Эйваз - страница 15
Поначалу я не понимала, почему Норбу каждый раз звал сыновей разными именами и только позже перестал это делать. Спустя время я поинтересовалась причинами этого у Аглаи, и она пояснила мне, что существует некое поверье…
Оказывается, раньше в семье Норбу и Ванмо рождались дети, но тут же умирали. Поэтому – чтобы отпугнуть злых духов и защитить от будущих неудач по жизни следующих детей – им давали странные и отталкивающие имена: так Пасан раньше был Кхи-Кьягом, что в переводе с тибетского означало «собачье дерьмо», а Чунта был Та-Кхогом – «лошадиное брюхо».
Странности этой семьи меня вовсе не пугали, наоборот – притягивали. Только одного я никак не могла понять: как Норбу – с виду добрейший человек – может совершать такие чудовищные на мой взгляд вещи!
Ведь могильщик был обязан сделать множество надрезов на теле мертвеца, чтобы затем уступить его птицам. Стервятники поедали всю плоть, а Норбу собирал и дробил оставшиеся кости на специальном плоском камне, чтобы – смешав крошево с ячменной мукой и маслом яка – снова скормить это птицам.
Но однажды я получила ответ на свой вопрос.
В тот день я пришла уже после завершения ритуала и уставилась на окровавленные руки и лицо могильщика. Он сам завел разговор, после чего мне стало проще понимать его.
– Тело должно уничтожаться без следа, малышка. В буддизме считается, что душе так легче найти новое тело, понимаешь? – сказал он, и я кивнула. – Это – моя работа. Каждый должен нести пользу, пока живет. У меня она заключается в этом.
Моя улыбка в ответ на его слова была подтверждением того, что я понимаю – работы бывают разные.
– Каждый хоть раз должен увидеть этот обряд, чтобы почувствовать мимолетность и эфемерность бытия, но тебе – пока рано… – он широко улыбнулся щербатой улыбкой, тронув кончик моего носа. – Пошли пить чай, Лала. Ванмо уже ждет.
Лео навещал меня по несколько раз в год, мы устраивали ежедневные вылазки на пикник, когда он гостил в покоях монастыря. Это был своеобразный наш с ним ретрит.
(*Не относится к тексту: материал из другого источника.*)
(** C29: [pareto_frontier] returns, in the order of their identifiers, exactly the
    candidates that have every metric within its admissible interval and that no
    other such candidate beats; it raises [ValueError], and nothing else, when
    there is no objective, an objective name or an identifier occurs twice, or an
    identifier is blank; and the outcome does not depend on the order of the input. *)
Theorem frontier_exact cs os :
  match pareto_frontier cs os with
  | Ok f => well_posed cs os ∧ StronglySorted (key_le pc_experiment_id) f ∧
      ∀ c, c ∈ f ↔ c ∈ cs ∧ admissible os c = true ∧
        ∀ d, d ∈ cs → admissible os d = true → pc_experiment_id d ≠ pc_experiment_id c → beats os d c = false
  | Err e => ¬ well_posed cs os ∧ exn_kind e = ValueError
  end ∧ ∀ cs', cs ≡ₚ cs' → pareto_frontier cs' os = pareto_frontier cs os.
Proof.
  destruct (decide (well_posed cs os)) as [Hw|Hw].
  - rewrite frontier_ok by done. split.
    + split_and!; [done|apply front_sorted|]. intros c. rewrite elem_of_front. unfold beaten_by.
      split; intros (H1 & H2 & H3); split_and!; try done; intros d Hd Ha.
      * intros Hne. specialize (H3 d Hd Ha). by rewrite bool_decide_eq_false_2 in H3.
      * case_bool_decide; [done|]. by apply H3.
    + intros cs' Hp. destruct Hw as (H1 & H2 & H3 & H4). rewrite (front_Permutation cs cs') by done. apply frontier_ok.
      split_and!; try done; [intros c Hc; apply H3; by rewrite Hp|]. unfold ids in *. by rewrite <- Hp.
  - destruct (frontier_err cs os Hw) as (e & He & Hk & Hp). rewrite He. split; [done|]. intros cs' Hc. rewrite <- He, He. by apply Hp.
Qed.

(** ** Covering *)
Lemma filter_length_le {A} (p q : A → bool) xs : (∀ x, x ∈ xs → p x = true → q x = true) →
  (length (List.filter p xs) ≤ length (List.filter q xs))%nat.
Proof.
  induction xs as [|x xs IH]; intros Hpq; [done|]. specialize (IH (λ y Hy, Hpq y ltac:(by right))). simpl.
  destruct (p x) eqn:Hp; [rewrite (Hpq x ltac:(by left) Hp); simpl; lia|]. destruct (q x); simpl; lia.
Qed.
Lemma filter_length_lt {A} (p q : A → bool) xs y : (∀ x, x ∈ xs → p x = true → q x = true) →
  y ∈ xs → q y = true → p y = false → (length (List.filter p xs) < length (List.filter q xs))%nat.
Proof.
  intros Hpq Hy Hq Hp. apply list_elem_of_split in Hy as (l1 & l2 & ->). rewrite !List.filter_app, !length_app. simpl.
  rewrite Hq, Hp. simpl. pose proof (filter_length_le p q l1). pose proof (filter_length_le p q l2).
  assert (∀ x, x ∈ l1 → p x = true → q x = true) by (intros x Hx; apply Hpq; set_solver).
  assert (∀ x, x ∈ l2 → p x = true → q x = true) by (intros x Hx; apply Hpq; set_solver).
  specialize (H ltac:(done)). specialize (H0 ltac:(done)). lia.
Qed.
Section maximal.
Context {A : Type} (b : A → A → bool) (xs : list A).
Context (b_irrefl : ∀ x, x ∈ xs → b x x = false).
Context (b_trans : ∀ x y z, x ∈ xs → y ∈ xs → z ∈ xs → b x y = true → b y z = true → b x z = true).

(** Under a strict order every element of a list is a maximal one or below one. *)
Lemma maximal_above (x : A) : x ∈ xs → ∃ y, y ∈ xs ∧ (y = x ∨ b y x = true) ∧ ∀ z, z ∈ xs → b z y = false.
Proof.
  remember (length (List.filter (λ z, b z x) xs)) as n eqn:Hn. revert x Hn.
  induction (lt_wf n) as [n _ IH]. intros x Hn Hx.
  destruct (existsb (λ z, b z x) xs) eqn:He.
  - apply existsb_elem_of in He as (z & Hz & Hzx).
    destruct (IH (length (List.filter (λ w, b w z) xs))) with (x := z) as (y & Hy & Hyz & Hmax); [|done|done|].
    + subst n. apply filter_length_lt with (y := z); [intros w Hw ?; by eapply (b_trans w z x)|done|done|by apply b_irrefl].
    + exists y. split_and!; [done| |done]. right. destruct Hyz as [->|Hyz]; [done|]. by eapply (b_trans y z x).
  - exists x. split_and!; [done|by left|]. intros z Hz. rewrite existsb_elem_of_false in He. by apply He.
Qed.
End maximal.

(** The means of a candidate are floats. *)
Definition float_means (c : ParetoCandidate) : Prop :=
  ∀ k s, pc_metrics c !! k = Some s → is_float (su_mean s).
Lemma float_value c o : float_means c → is_float (value_of c o).
Proof. unfold value_of. destruct (pc_metrics c !! mo_name o) eqn:Hs; [by intros H; eapply H|done]. Qed.
(** Without tolerance an objective compares the means themselves. *)
Lemma compares_exact o l r : mo_tolerance o = 0 → is_float r →
  compares o l r = match mo_direction o with MAXIMIZE => (r <=? l, r <? l) | MINIMIZE => (l <=? r, l <? r) end.
Proof.
  intros Ht Hr. unfold compares, fsub, fadd. rewrite Ht, Z.sub_0_r, Z.add_0_r, Hr. done.
Qed.
Lemma beats_irrefl os c : (∀ o, o ∈ os → mo_tolerance o = 0) → float_means c → beats os c c = false.
Proof.
  intros Ht Hc. unfold beats. apply andb_false_iff. right. apply existsb_elem_of_false. intros o Ho.
  rewrite compares_exact by (auto using float_value). destruct (mo_direction o); simpl; lia.
Qed.
Lemma beats_trans os x y z : (∀ o, o ∈ os → mo_tolerance o = 0) → float_means x → float_means y → float_means z →
  beats os x y = true → beats os y z = true → beats os x z = true.
Proof.
  intros Ht Hx Hy Hz. unfold beats. rewrite !andb_true_iff, !forallb_elem_of, !existsb_elem_of.
  intros [Hxy (o & Ho & Hs)] [Hyz _].
  assert (∀ o, o ∈ os → (compares o (value_of x o) (value_of z o)).1 = true ∧
    ((compares o (value_of x o) (value_of y o)).2 = true → (compares o (value_of x o) (value_of z o)).2 = true)) as Hall.
  { intros o' Ho'. specialize (Hxy o' Ho'). specialize (Hyz o' Ho'). revert Hxy Hyz.
    rewrite !compares_exact by (auto using float_value). destruct (mo_direction o'); simpl; lia. }
  split; [intros o' Ho'; by apply Hall|]. exists o. split; [done|]. by apply Hall.
Qed.

(** without tolerances the front covers: every admissible candidate is on it or
    is beaten by a candidate on it, so a front of admissible candidates is not empty. *)
Theorem frontier_covers cs os f c :
  pareto_frontier cs os = Ok f → (∀ o, o ∈ os → mo_tolerance o = 0) → (∀ d, d ∈ cs → float_means d) →
  c ∈ cs → admissible os c = true → ∃ d, d ∈ f ∧ (d = c ∨ beats os d c = true).
Proof.
  intros [Hw ->]%frontier_ok_inv Ht Hm Hc Ha.
  set (adm := List.filter (admissible os) cs).
  assert (∀ x, x ∈ adm → float_means x) as Hfl by (intros x [_ Hx]%elem_of_filter_bool; by apply Hm).
  destruct (maximal_above (beats os) adm) with (x := c) as (d & Hd & Hdc & Hmax).
  - intros x Hx. apply beats_irrefl; auto.
  - intros x y z Hx Hy Hz. apply beats_trans; auto.
  - by apply elem_of_filter_bool.
  - exists d. split; [|by destruct Hdc; [left|right]].
    apply elem_of_filter_bool in Hd. apply elem_of_front. split_and!; [apply Hd..|].
    intros e He Hae. unfold beaten_by. rewrite Hmax by (by apply elem_of_filter_bool). by rewrite andb_false_r.
Qed.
Я замечала, как каждый раз он с тревогой всматривался в мои глаза с неугасающей надеждой хотя бы на одно мое слово, но я молчала на протяжении года. Молчала с тех самых пор, когда обстоятельства бросили меня в темницу кошмаров, прислав в одночасье страшных сокамерников – жгучую боль, одиночество и гнев – на замену плюшевым медведям и куклам.
Матушка Аглая, что называется, вкладывала в меня всю душу, и в конце концов ее мудрость и упорство взяли верх.
Я отчетливо помню тот день, когда в очередной приезд Лео она подвела меня к нему и, заметив мою нерешительность, тихо подсказала:
– Надо поздороваться…
– Здравствуй, Лео, – так же тихо сказала я.
Он взял меня на руки, уткнулся лицом куда-то в шею и сказал совсем тихо, почти прошептал:
– Здравствуй, Таюшка! Здравствуй, моя родная!
Жизнь полетела дальше…
Не скажу, что мы болтали с утра до вечера, но родной язык я не забыла – Аглая оказалась прекрасным педагогом. Постепенно сказочные истории были вытеснены в наших вечерних беседах историческими обзорами, детальным рассмотрением конкретных исторических ситуаций и их влиянием на развитие определенного государства.
Сначала мне это было совершенно неинтересно, но оказалось, что матушка не только прекрасно знает предмет беседы, но и мастерски умеет донести его до собеседника. Нередко я слушала ее с открытым ртом: исторические персонажи рисовались ею ярко и четко, их крылатые фразы и реплики произносились так, что врезались в память навсегда.